Background: DC-SIGN is involved in the initial stages of infection by HIV. DC-SIGN, by binding high mannose glycan on HIV gp120, mediates trans infection of CD4 T cells. HIV interaction with DC-SIGN promote immunosuppressive responses that interfere with TLRs signalling, so favouring the persistence of the virus. We synthesized pseudo-mannosylated compounds in the attempt to compete with binding of DC-SIGN to HIV gp120 and interfere with the immunosuppressive DC-SIGN signalling.

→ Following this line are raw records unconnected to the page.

Lemma size_loop (l : list path) (acc : N) (w : world) :
  foldM l
    (λ p total_size w,
       match disk w !! p with
       | Some (File d _) => Ret (total_size + N.of_nat (String.length d))%N w
       | _ => Ret total_size w
       end)
    acc w
  = Ret (acc + foldr N.add 0%N (size_of (disk w) <$> l))%N w.
Proof.
  revert acc. induction l as [|p l IH]; intros acc.
  { simpl. unfold ret. f_equal. lia. }
  rewrite fmap_cons. cbn [foldM foldr]. unfold bind.
  assert (size_of (disk w) p = match disk w !! p with
                               | Some (File d _) => N.of_nat (String.length d)
                               | _ => 0%N
                               end) as -> by done.
  destruct (disk w !! p) as [[d t|]|]; rewrite IH; f_equal; lia.
Qed.

Lemma count_photos_spec (fuel : nat) (p : path) (w : world) :
  wf (disk w) → depth (disk w) < fuel →
  _count_photos_in_path fuel p w
  = Ret (length (filter (λ k, is_photo (name k)) (files_below (disk w) p))) w.
Proof.
  intros Hwf Hfuel. unfold _count_photos_in_path.
  rewrite (os_walk_flat_top _
             (λ p count, ret (if bool_decide (is_photo (name p))
                              then count + 1 else count))); [| |by intros ?? ?|done].
  - rewrite count_loop. simpl. f_equal. apply Permutation_length.
    apply filter_Permutation, walk_files_below; [done|lia].
  - intros root files a w'. apply foldM_ext. intros file a' s _.
    by rewrite name_app.
Qed.

(** The discovery's count of a source is the number of regular files
    below it whose lower-cased extension is a photo extension; the walk
    leaves the state as it was. *)
Theorem count_photos_exact (fuel : nat) (p : path) (w : world) :
  wf (disk w) → depth (disk w) < fuel →
  _count_photos_in_path fuel p w
  = Ret (length (filter (λ k, is_photo (name k)) (files_below (disk w) p))) w.
Proof. apply count_photos_spec. Qed.

Lemma count_photos_exact_witness :
  let w := Sample.world_of Sample.source_fs in
  _count_photos_in_path 8 Sample.lib w = Ret 2 w.
Proof.
  intros w.
  refine (eq_trans (count_photos_exact 8 Sample.lib w _ _) _).
  - apply wfb_wf. vm_compute. reflexivity.
  - vm_compute. lia.
  - apply (f_equal (λ n, Ret n w)). vm_compute. reflexivity.
Defined.

Lemma directory_size_spec (fuel : nat) (p : path) (w : world) :
  wf (disk w) → depth (disk w) < fuel →
  _get_directory_size_mb fuel p w
  = Ret (foldr N.add 0%N (size_of (disk w) <$> files_below (disk w) p)) w.
Proof.
  intros Hwf Hfuel. unfold _get_directory_size_mb.
  rewrite (os_walk_flat_top _
             (λ p total_size w,
                match disk w !! p with
                | Some (File d _) => Ret (total_size + N.of_nat (String.length d))%N w
                | _ => Ret total_size w
                end)); [|done| |done].
  - rewrite size_loop. simpl. f_equal.
    apply sum_sizes_perm, walk_files_below; [done|lia].
  - intros q a s. unfold Steps, same_disk.
    by destruct (disk s !! q) as [[]|].
Qed.

(** The size the discovery reports for a source is the sum of the sizes
    of the regular files below it. *)
Theorem directory_size_exact (fuel : nat) (p : path) (w : world) :
  wf (disk w) → depth (disk w) < fuel →
  _get_directory_size_mb fuel p w
  = Ret (foldr N.add 0%N (size_of (disk w) <$> files_below (disk w) p)) w.
Proof. apply directory_size_spec. Qed.

Lemma directory_size_exact_witness :
  let w := Sample.world_of Sample.source_fs in
  _get_directory_size_mb 8 Sample.lib w = Ret 16%N w.
Proof.
  intros w.
  refine (eq_trans (directory_size_exact 8 Sample.lib w _ _) _).
  - apply wfb_wf. vm_compute. reflexivity.
  - vm_compute. lia.
  - apply (f_equal (λ n, Ret n w)). vm_compute. reflexivity.
Defined.

(** ** The Staging Materializer *)

Lemma copy_photos_eq (stage_dir : path) (dry_run : bool) (fuel : nat)
    (source_path : path) (source_name : string) :
  _copy_photos_from_source stage_dir dry_run fuel source_path source_name
  = (let* copied :=
       os_walk fuel source_path
         (λ root files copied, foldM files (copy_one stage_dir dry_run source_name root) copied)
         0 in
     logger INFO (CopiedFrom source_name copied))%py.
Proof. reflexivity. Qed.

Lemma copy_one_dry (stage_dir : path) (source_name : string) (root : path)
    (file : string) (copied : nat) (w : world) :
  copy_one stage_dir true source_name root file copied w
  = if decide (is_media file)
    then Ret (copied + 1) (set_stats (λ s, set_files_copied (files_copied s + 1) s) w)
    else Ret copied w.
Proof.
  unfold copy_one. destruct (decide (is_media file)) as [Hm|Hm]; unfold is_media in Hm.
  - by destruct Hm as [sub ->].
  - destruct (dest_subdir_of (PyStr.lower (suffix file))) as [sub|]; [|done].
    destruct Hm. eauto.
Qed.

Lemma copy_loop_dry (stage_dir : path) (source_name : string) (l : list path)
    (copied : nat) (w : world) :
  ∃ w', foldM l (λ p, copy_one stage_dir true source_name (parent p) (name p)) copied w
        = Ret (copied + length (filter (λ p, is_media (name p)) l)) w'
    ∧ disk w' = disk w
    ∧ stats w' = set_files_copied
                   (files_copied (stats w) + length (filter (λ p, is_media (name p)) l))
                   (stats w)
    ∧ log w' = log w ∧ stdout w' = stdout w.
Proof.
  revert copied w. induction l as [|p l IH]; intros copied w.
  { exists w. simpl. unfold ret. split_and!; try done; [f_equal; lia|].
    destruct (stats w). unfold set_files_copied. simpl. f_equal. lia. }
  cbn [foldM]. unfold bind. rewrite copy_one_dry, filter_cons.
  destruct (decide (is_media (name p))) as [Hm|Hm].
  - destruct (IH (copied + 1) (set_stats (λ s, set_files_copied (files_copied s + 1) s) w))
      as (w' & -> & Hd & Hs & Hl & Ho).
    exists w'. split_and!; try done.
    + simpl. f_equal. lia.
    + rewrite Hs. simpl. unfold set_files_copied. simpl. f_equal. lia.
  - destruct (IH copied w) as (w' & -> & Hd & Hs & Hl & Ho).
    by exists w'.
Qed.

Lemma copy_photos_dry_spec (stage_dir : path) (fuel : nat) (source_path : path)
    (source_name : string) (w : world) :
  wf (disk w) → depth (disk w) < fuel →
  let n := length (filter (λ k, is_media (name k)) (files_below (disk w) source_path)) in
  ∃ w', _copy_photos_from_source stage_dir true fuel source_path source_name w = Ret tt w'
    ∧ disk w' = disk w
    ∧ stats w' = set_files_copied (files_copied (stats w) + n) (stats w)
    ∧ log w' = log w ++ [(INFO, CopiedFrom source_name n)]
    ∧ stdout w' = stdout w.
Proof.
  intros Hwf Hfuel n. rewrite copy_photos_eq. unfold bind.
  rewrite (os_walk_flat_top _
             (λ p, copy_one stage_dir true source_name (parent p) (name p))); [| | |done].
  - destruct (copy_loop_dry stage_dir source_name (walk fuel (disk w) source_path) 0 w)
      as (w' & -> & Hd & Hs & Hl & Ho).
    assert (length (filter (λ p, is_media (name p)) (walk fuel (disk w) source_path)) = n)
      as Hn.
    { apply Permutation_length, filter_Permutation, walk_files_below; [done|lia]. }
    rewrite Hn in *. eexists. split; [reflexivity|]. simpl.
    by rewrite Hd, Hs, Hl, Ho.
  - intros root files a s. apply foldM_ext. intros file a' s' _.
    by rewrite parent_app, name_app.
  - intros p a s. rewrite copy_one_dry. unfold same_disk. by destruct (decide _).
Qed.

(** In a dry run the copy of one source changes no path other than the
    log file, adds to the copy counter the number of regular files below
    the source whose lower-cased extension is a photo or video extension,
    and logs that number. *)
Theorem dry_run_copy_counts (stage_dir : path) (fuel : nat) (source_path : path)
    (source_name : string) (w : world) :
  wf (disk w) → depth (disk w) < fuel →
  let n := media_below (disk w) source_path in
  ∃ w', _copy_photos_from_source stage_dir true fuel source_path source_name w = Ret tt w'
    ∧ (∀ k, k ≠ log_file → disk w' !! k = disk w !! k)
    ∧ stats w' = set_files_copied (files_copied (stats w) + n) (stats w)
    ∧ log w' = log w ++ [(INFO, CopiedFrom source_name n)]
    ∧ stdout w' = stdout w.
Proof.
  intros Hwf Hfuel n.
  destruct (copy_photos_dry_spec stage_dir fuel source_path source_name w Hwf Hfuel)
    as (w' & Hrun & Hd & Hs & Hl & Ho).
  exists w'. split_and!; try done. intros k _. by rewrite Hd.
Qed.

Lemma dry_run_copy_counts_witness :
  let w := Sample.world_of Sample.source_fs in
  ∃ w', _copy_photos_from_source Sample.staging true 8 Sample.lib "primary" w = Ret tt w'
    ∧ (∀ k, k ≠ log_file → disk w' !! k = disk w !! k)
    ∧ files_copied (stats w') = 3
    ∧ log w' = [(INFO, CopiedFrom "primary" 3)].
Proof.
  intros w.
  assert (wf (disk w)) as Hwf by (apply wfb_wf; vm_compute; reflexivity).
  assert (depth (disk w) < 8) as Hfuel by (vm_compute; lia).
  destruct (dry_run_copy_counts Sample.staging 8 Sample.lib "primary" w Hwf Hfuel)
    as (w' & Hrun & Hd & Hs & Hl & _).
  exists w'. split_and!; [exact Hrun | exact Hd | |].
  - rewrite Hs. vm_compute. reflexivity.
  - rewrite Hl. vm_compute. reflexivity.
Defined.

Global Instance gathered_po (stage_dir : path) : PreOrder (gathered stage_dir).
Proof.
  split.
  - intros w. split; try reflexivity; try done. intros k d t ?. by exists k.
  - intros w1 w2 w3 [Ho1 Hk1 Hd1 Hb1 Hf1 Hu1 Hc1 He1 Hl1]
      [Ho2 Hk2 Hd2 Hb2 Hf2 Hu2 Hc2 He2 Hl2].
    split.
    + intros k Hk. by rewrite Ho2, Ho1.
    + intros k Hk. by apply Hk2, Hk1.
    + intros k. by rewrite Hd2, Hd1.
    + intros k d t Hk. apply Hb2 in Hk as [k' Hk']. by apply Hb1 in Hk'.
    + by transitivity w2.
    + congruence.
    + lia.
    + by transitivity (errors (stats w2)).
    + by transitivity (log w2).
Qed.

Lemma copy2_cases (src dst : path) (m : fs) :
  (¬ returns (shutil_copy2 src dst m) ∧ final (shutil_copy2 src dst m) = m
   ∧ terminates (shutil_copy2 src dst m))
  ∨ ∃ d t target,
      m !! src = Some (File d t) ∧ (target = dst ∨ target = dst ++ [name src])
      ∧ m !! target ≠ Some Dir
      ∧ shutil_copy2 src dst m = Ret tt (<[target := File d t]> m).
Proof.
  unfold shutil_copy2.
  set (target := if is_dir m dst then dst ++ [name src] else dst).
  assert (target = dst ∨ target = dst ++ [name src]) as Ht.
  { unfold target. destruct (is_dir m dst); eauto. }
  destruct (m !! src) as [[d t|]|]; [|left; simpl; eauto..].
  destruct (decide (src = target)); [left; simpl; eauto|].
  destruct (m !! target) as [[d' t'|]|] eqn:Htg; [|left; simpl; eauto|].
  - right. exists d, t, target. split_and!; try done. congruence.
  - destruct (m !! parent target) as [[]|]; [left; simpl; eauto| |left; simpl; eauto].
    right. exists d, t, target. split_and!; try done. congruence.
Qed.

Lemma dest_subdir_of_Some (extension sub : string) :
  dest_subdir_of extension = Some sub →
  sub ∈ ["raw_photos"; "processed_photos"; "videos"]%string.
Proof.
  unfold dest_subdir_of. repeat case_bool_decide; intros [= <-];
    rewrite !elem_of_cons; auto.
Qed.

Lemma gathered_stats (stage_dir : path) (w : world)
    (f : ConsolidationStats → ConsolidationStats) :
  files_found (f (stats w)) = files_found (stats w) →
  total_size_mb (f (stats w)) = total_size_mb (stats w) →
  duplicates_found (f (stats w)) = duplicates_found (stats w) →
  files_copied (stats w) ≤ files_copied (f (stats w)) →
  errors (stats w) `prefix_of` errors (f (stats w)) →
  gathered stage_dir w (set_stats f w).
Proof.
  intros. split; try reflexivity; try done. intros k d t ?. by exists k.
Qed.

Lemma lift_fs_state {A : Type} (c : M fs A) (w : world) :
  final (lift_fs c w) = set_disk (final (c (disk w))) w.
Proof. unfold lift_fs. by destruct (c (disk w)). Qed.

Methods: The ability of the compounds to block HIV-1 infection and their toxicity were assessed in cellular and human cervical explant models. Laboratory strain and primary isolates both R5 tropic and X4 tropic were tested. Gene expression profile after treatment of MDDCs with the compounds was evaluated. Results: Two of the compounds abrogated almost completely the transmission of different HIV strains to CD4 T cells and the infection of cervical explants. This activity was associated with a significant increase in the production of the antiviral cytokine IFNβ and of β chemokines. The production of inflammatory cytokines (IL-6, IL-1 β, TNFα and IFNγ) was increased, whereas IL-10, CCR5 and CXCR4 expression was not modified. The toxicity of the compounds was neglectable. Conclusion: Pseudo-manosylated compounds competitively inhibit HIV binding to DC-SIGN, blocking infection in trans. Furthermore, by interacting with DC-SIGN, the compounds induce immune activation and proinflammatory responses. The production of β chemokines CCL3, CCL4 and RANTES, that compete with the virus binding to CCR5 co-receptor, contributes to antiviral activity. These features make such compounds good candidates to develop new topical microbicides.